* Exercise brief: Gather each line of the entries below that includes "client".

········

Definition flush (evs : list (option Z)) (w : VmessWriteHalf) : bool * list (option Z) * VmessWriteHalf :=
  let '(finished, evs, out, p) := flush_pending evs (pending w) (sent w) in (finished, evs, mkWrite out (encoder w) p).

(** [write_all]: polled again after each event until all is taken. *)
Fixpoint vmess_write_all (fuel : nat) (evs : list (option Z)) (data : bytes) (w : VmessWriteHalf) : run (write_result * list (option Z) * VmessWriteHalf) :=
  match data with
  | [] => Ret (Written, evs, w)
  | _ =>
      match fuel with
      | O => Stuck
      | S fuel =>
          r ← vmess_poll_write evs data w;
          match r with
          | (Ready n, evs, w) => if n =? 0 then Ret (WriteZero, evs, w) else vmess_write_all fuel evs (drop (Z.to_nat n) data) w
          | (ReadyErr _, evs, w) => Ret (WriteZero, evs, w)
          | (PollPending, evs, w) => match evs with [] => Ret (Waiting, evs, w) | _ => vmess_write_all fuel evs data w end
          end
      end
  end.

(** The writes of [copy_half], one for each read of its reader. *)
Fixpoint copy_writes (fuel : nat) (evs : list (option Z)) (reads : list bytes) (w : VmessWriteHalf) : run (write_result * list (option Z) * VmessWriteHalf) :=
  match reads with
  | [] => Ret (Written, evs, w)
  | d :: reads =>
      r ← vmess_write_all fuel evs d w;
      match r with
      | (Written, evs, w) => copy_writes fuel evs reads w
      | _ => Ret r
      end
  end.

(** ** Receiving *)

Definition dec_with (d : VmessDecoder) (count : Z) (m : option mask_reader) (st : DecodeState) : VmessDecoder :=
  mkDecoder (d_cipher d) (d_nonce d) count m st (d_security d) (d_option d).

(** The [NeedData] turn of [try_decode]. *)
Definition decode_data (d : VmessDecoder) (raw : bytes) (expected : Z) : run (result (option bytes) StreamError * VmessDecoder * bytes) :=
  if len raw <? expected then Ret (Ok None, d, raw)
  else
    let chunk := take (Z.to_nat expected) raw in
    let raw := drop (Z.to_nat expected) raw in
    if d_security d =? SECURITY_NONE then Ret (Ok (Some chunk), dec_with d (d_count d) (d_masking d) NeedLen, raw)
    else
      let nonce := make_nonce (d_count d) (d_nonce d) in
      let d := dec_with d (as_u16 (d_count d + 1)) (d_masking d) NeedLen in
      c ← expect (d_cipher d);
      match cipher_decrypt c nonce chunk with
      | None => Ret (Err InvalidData, d, raw)
      | Some pt => Ret (Ok (Some pt), d, raw)
      end.

Definition try_decode (d : VmessDecoder) (raw : bytes) : run (result (option bytes) StreamError * VmessDecoder * bytes) :=
  if raw_mode (d_security d) (d_option d) then
    match raw with
    | [] => Ret (Ok None, d, raw)
    | _ => Ret (Ok (Some raw), d, [])
    end
  else
    match d_state d with
    | NeedData n => decode_data d raw n
    | NeedLen =>
        if len raw <? 2 then Ret (Ok None, d, raw)
        else
          let '(n, m) := mask_len (d_masking d) (from_be_bytes (take 2 raw)) in
          if n =? 0 then Ret (Ok (Some []), dec_with d (d_count d) m NeedLen, drop 2 raw)
          else decode_data (dec_with d (d_count d) m (NeedData n)) (drop 2 raw) n
    end.

Record VmessReadHalf : Type := mkRead { to_read : list bytes; decoder : VmessDecoder; raw_buf : bytes; decoded_buf : bytes }.

Definition VmessReadHalf_new (pieces : list bytes) (d : VmessDecoder) : VmessReadHalf := mkRead pieces d [] [].

Fixpoint poll_pieces (room : Z) (d : VmessDecoder) (raw : bytes) (pieces : list bytes) : run (result bytes StreamError * VmessReadHalf) :=
  r ← try_decode d raw;
  match r with
  | (Err e, d, raw) => Ret (Err e, mkRead pieces d raw [])
  | (Ok (Some data), d, raw) => let '(x, rest) := serve_buf room data in Ret (Ok x, mkRead pieces d raw rest)
  | (Ok None, d, raw) =>
      match pieces with
      | [] => Ret (Ok [], mkRead [] d raw [])
      | [] :: pieces => Ret (Ok [], mkRead pieces d raw [])
      | p :: pieces => poll_pieces room d (raw ++ p) pieces
      end
  end.

Definition vmess_poll_read (room : Z) (s : VmessReadHalf) : run (result bytes StreamError * VmessReadHalf) :=
  match decoded_buf s with
  | _ :: _ => let '(x, rest) := serve_buf room (decoded_buf s) in Ret (Ok x, mkRead (to_read s) (decoder s) (raw_buf s) rest)
  | [] => poll_pieces room (decoder s) (raw_buf s) (to_read s)
  end.

(** What [copy_half] makes of such a reader. *)
Definition copy_reads : nat -> VmessReadHalf -> run (bytes * VmessReadHalf) := copy_run vmess_poll_read.

(** [handle_udp]: each read of up to 65535 bytes that finds any is a datagram for the client. *)
Fixpoint udp_reads (fuel : nat) (s : VmessReadHalf) : run (list bytes * VmessReadHalf) :=
  match fuel with
  | O => Stuck
  | S fuel =>
      r ← vmess_poll_read 65535 s;
      match r with
      | (Ok [], s) | (Err _, s) => Ret ([], s)
      | (Ok d, s) => x ← udp_reads fuel s; Ret (d :: x.1, x.2)
      end
  end.

(** Each datagram is written and flushed; whether all were. *)
Fixpoint udp_writes (fuel : nat) (evs : list (option Z)) (datagrams : list bytes) (w : VmessWriteHalf) : run (bool * VmessWriteHalf) :=
  match datagrams with
  | [] => Ret (true, w)
  | d :: datagrams =>
      r ← vmess_write_all fuel evs d w;
      match r with
      | (Written, evs, w) => let '(finished, evs, w) := flush evs w in if finished then udp_writes fuel evs datagrams w else Ret (false, w)
      | (_, evs, w) => Ret (false, w)
      end
  end.
(** [VmessStream::new] over what the handshake leaves: the client writes under the keys
    of its request and reads under keys derived from them. *)
Definition VmessStream_new (pieces : list bytes) (h : RequestHeader) : run (VmessReadHalf * VmessWriteHalf) :=
  e ← VmessEncoder_new (security h) (option_bits h) (req_key h) (req_nonce h);
  d ← VmessDecoder_new (security h) (option_bits h) (resp_data_key (req_key h)) (resp_data_nonce (req_nonce h));
  Ret (VmessReadHalf_new pieces d, VmessWriteHalf_new e).
End Stream.

(** ** Frames *)

Lemma lxor_width w a b : 0 <= w -> in_width w a -> in_width w b -> in_width w (Z.lxor a b).
Proof.
  unfold in_width. intros Hw Ha Hb. assert (Z.lxor a b = Z.lxor a b mod 2 ^ w) as ->; [|apply Z.mod_pos_bound; lia].
  rewrite <-(Z.mod_small a (2 ^ w)), <-(Z.mod_small b (2 ^ w)) by lia. apply Z.bits_inj. intros i.
  destruct (Z.ltb_spec i 0) as [|Hi]; [by rewrite !Z.testbit_neg_r|].
  rewrite (Z.testbit_mod_pow2 (Z.lxor _ _)) by lia. rewrite !Z.lxor_spec, !Z.testbit_mod_pow2 by lia. by destruct (i <? w).
Qed.

Section Frames.
Context `{CratesLaws}.

(** An encoder or decoder of a framed stream: its cipher is there unless it needs none. *)
Definition framed (security opt : Z) (c : option VmessAeadCipher) : Prop :=
  raw_mode security opt = false /\ if security =? SECURITY_NONE then True else c <> None.

Definition enc_framed (e : VmessEncoder) : Prop := framed (e_security e) (e_option e) (e_cipher e).

(** The decoder is where the encoder is. *)
Definition in_step (d : VmessDecoder) (e : VmessEncoder) : Prop :=
  d_cipher d = e_cipher e /\ d_nonce d = e_nonce e /\ d_count d = e_count e /\ d_masking d = e_masking e /\
  d_security d = e_security e /\ d_option d = e_option e.

Definition same_params (e e' : VmessEncoder) : Prop :=
  e_cipher e' = e_cipher e /\ e_nonce e' = e_nonce e /\ e_security e' = e_security e /\ e_option e' = e_option e.

Lemma cipher_seals c n m : len m < 2 ^ 16 -> exists ct, cipher_encrypt c n m = Some ct /\ length ct = (length m + 16)%nat /\ cipher_decrypt c n ct = Some m.
Proof. intros Hm. destruct c as [k|k]; cbn [cipher_encrypt cipher_decrypt]; [by apply (aead_seals _ _ gcm_laws)|by apply (aead_seals _ _ chacha_laws)]. Qed.

(** A masked length comes back from the same place of the mask. *)
Lemma mask_roundtrip m n : in_width 16 n -> from_be_bytes (to_be_bytes 2 (mask_len m n).1) = (mask_len m n).1 /\
  mask_len m (mask_len m n).1 = (n, (mask_len m n).2).
Proof.
  intros Hn. destruct m as [[s p]|]; cbn [mask_len next_mask_u16 fst snd mask_seed mask_pos]; [|split; [by apply port_back|done]].
  set (k := from_be_bytes [shake128 s p; _]). assert (Hk : in_width 16 k).
  { assert (bytes_ok [shake128 s p; shake128 s (S p)]) as Hb by (repeat constructor; apply shake_byte). apply from_be_bytes_bound in Hb. exact Hb. }
  split; [apply port_back, lxor_width; done|]. by rewrite Z.lxor_assoc, Z.lxor_nilpotent, Z.lxor_0_r.
Qed.

Definition chunk_ok (p : bytes) : Prop := p <> [] /\ len p <= 65519.

(** What one frame is, and that the decoder in step takes it off. *)
Lemma encode_frame e p : enc_framed e -> chunk_ok p ->
  exists hdr body e', encode e p = Ret (Ok (hdr ++ body), e') /\ enc_framed e' /\ length hdr = 2%nat /\ body <> [] /\
    forall d, in_step d e -> exists m, mask_len (d_masking d) (from_be_bytes hdr) = (len body, m) /\
      exists d', in_step d' e' /\ d_state d' = NeedLen /\
        forall raw, decode_data (dec_with d (d_count d) m (NeedData (len body))) (body ++ raw) (len body) = Ret (Ok (Some p), d', raw).
Proof.
  intros He [Hp Hl]. pose proof He as [Hraw Hc]. unfold encode. rewrite Hraw. assert (0 < len p) by (destruct p; [done|len_solve]).
  assert (Hdec : forall (body raw : bytes), (len (body ++ raw) <? len body) = false /\ take (Z.to_nat (len body)) (body ++ raw) = body /\ drop (Z.to_nat (len body)) (body ++ raw) = raw).
  { intros body raw. split_and!; [apply Z.ltb_ge; rewrite len_app; pose proof (len_nonneg raw); lia| |].
    - apply take_app_length'. unfold len. lia.
    - apply drop_app_length'. unfold len. lia. }
  destruct (e_security e =? SECURITY_NONE) eqn:Es.
  - assert (Hw : in_width 16 (len p)) by (unfold in_width; lia). unfold as_u16, wrap. rewrite Z.mod_small by exact Hw.
    destruct (mask_roundtrip (e_masking e) _ Hw) as [M1 M2]. destruct (mask_len (e_masking e) (len p)) as [n m]. cbn [fst snd] in M1, M2.
    exists (to_be_bytes 2 n), p, (enc_with e (e_count e) m). split_and!; [done|exact He|apply length_to_be_bytes|done|].
    intros d (D1 & D2 & D3 & D4 & D5 & D6). exists m. rewrite M1, D4, M2. split; [done|].
    exists (dec_with d (d_count d) m NeedLen). split; [by split_and!|]. split; [done|]. intros raw.
    destruct (Hdec p raw) as (L & T & R). unfold decode_data. rewrite L, T, R. cbn [d_security dec_with]. by rewrite D5, Es.
  - destruct (e_cipher e) as [c|] eqn:Ec; [|done]. cbn [expect]. rewrite bind_Ret.
    destruct (cipher_seals c (make_nonce (e_count e) (e_nonce e)) p) as (ct & Ee & Lc & Ed); [lia|]. rewrite Ee.
    assert (Hct : len ct = len p + 16) by (unfold len; lia). assert (Hw : in_width 16 (len ct)) by (unfold in_width; lia).
    assert (as_u16 (len ct) = len ct) as -> by (apply Z.mod_small; exact Hw).
    destruct (mask_roundtrip (e_masking e) _ Hw) as [M1 M2]. destruct (mask_len (e_masking e) (len ct)) as [n m]. cbn [fst snd] in M1, M2.
    exists (to_be_bytes 2 n), ct, (enc_with e (as_u16 (e_count e + 1)) m).
    split_and!; [done|exact He|apply length_to_be_bytes|intros ->; change (len []) with 0 in Hct; lia|].
    intros d (D1 & D2 & D3 & D4 & D5 & D6). exists m. rewrite M1, D4, M2. split; [done|].
    exists (dec_with d (as_u16 (d_count d + 1)) m NeedLen). split; [split_and!; cbn; congruence|]. split; [done|]. intros raw.
    destruct (Hdec ct raw) as (L & T & R). unfold decode_data. rewrite L, T, R. cbn [d_security dec_with d_count d_nonce d_cipher d_masking d_option d_state].
    rewrite D1, D2, D3, D5, Es, Ec. cbn [expect]. by rewrite bind_Ret, Ed.
Qed.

········

* Answer for the task:
(** [handle_udp]: each read of up to 65535 bytes that finds any is a datagram for the client. *)
(** [VmessStream::new] over what the handshake leaves: the client writes under the keys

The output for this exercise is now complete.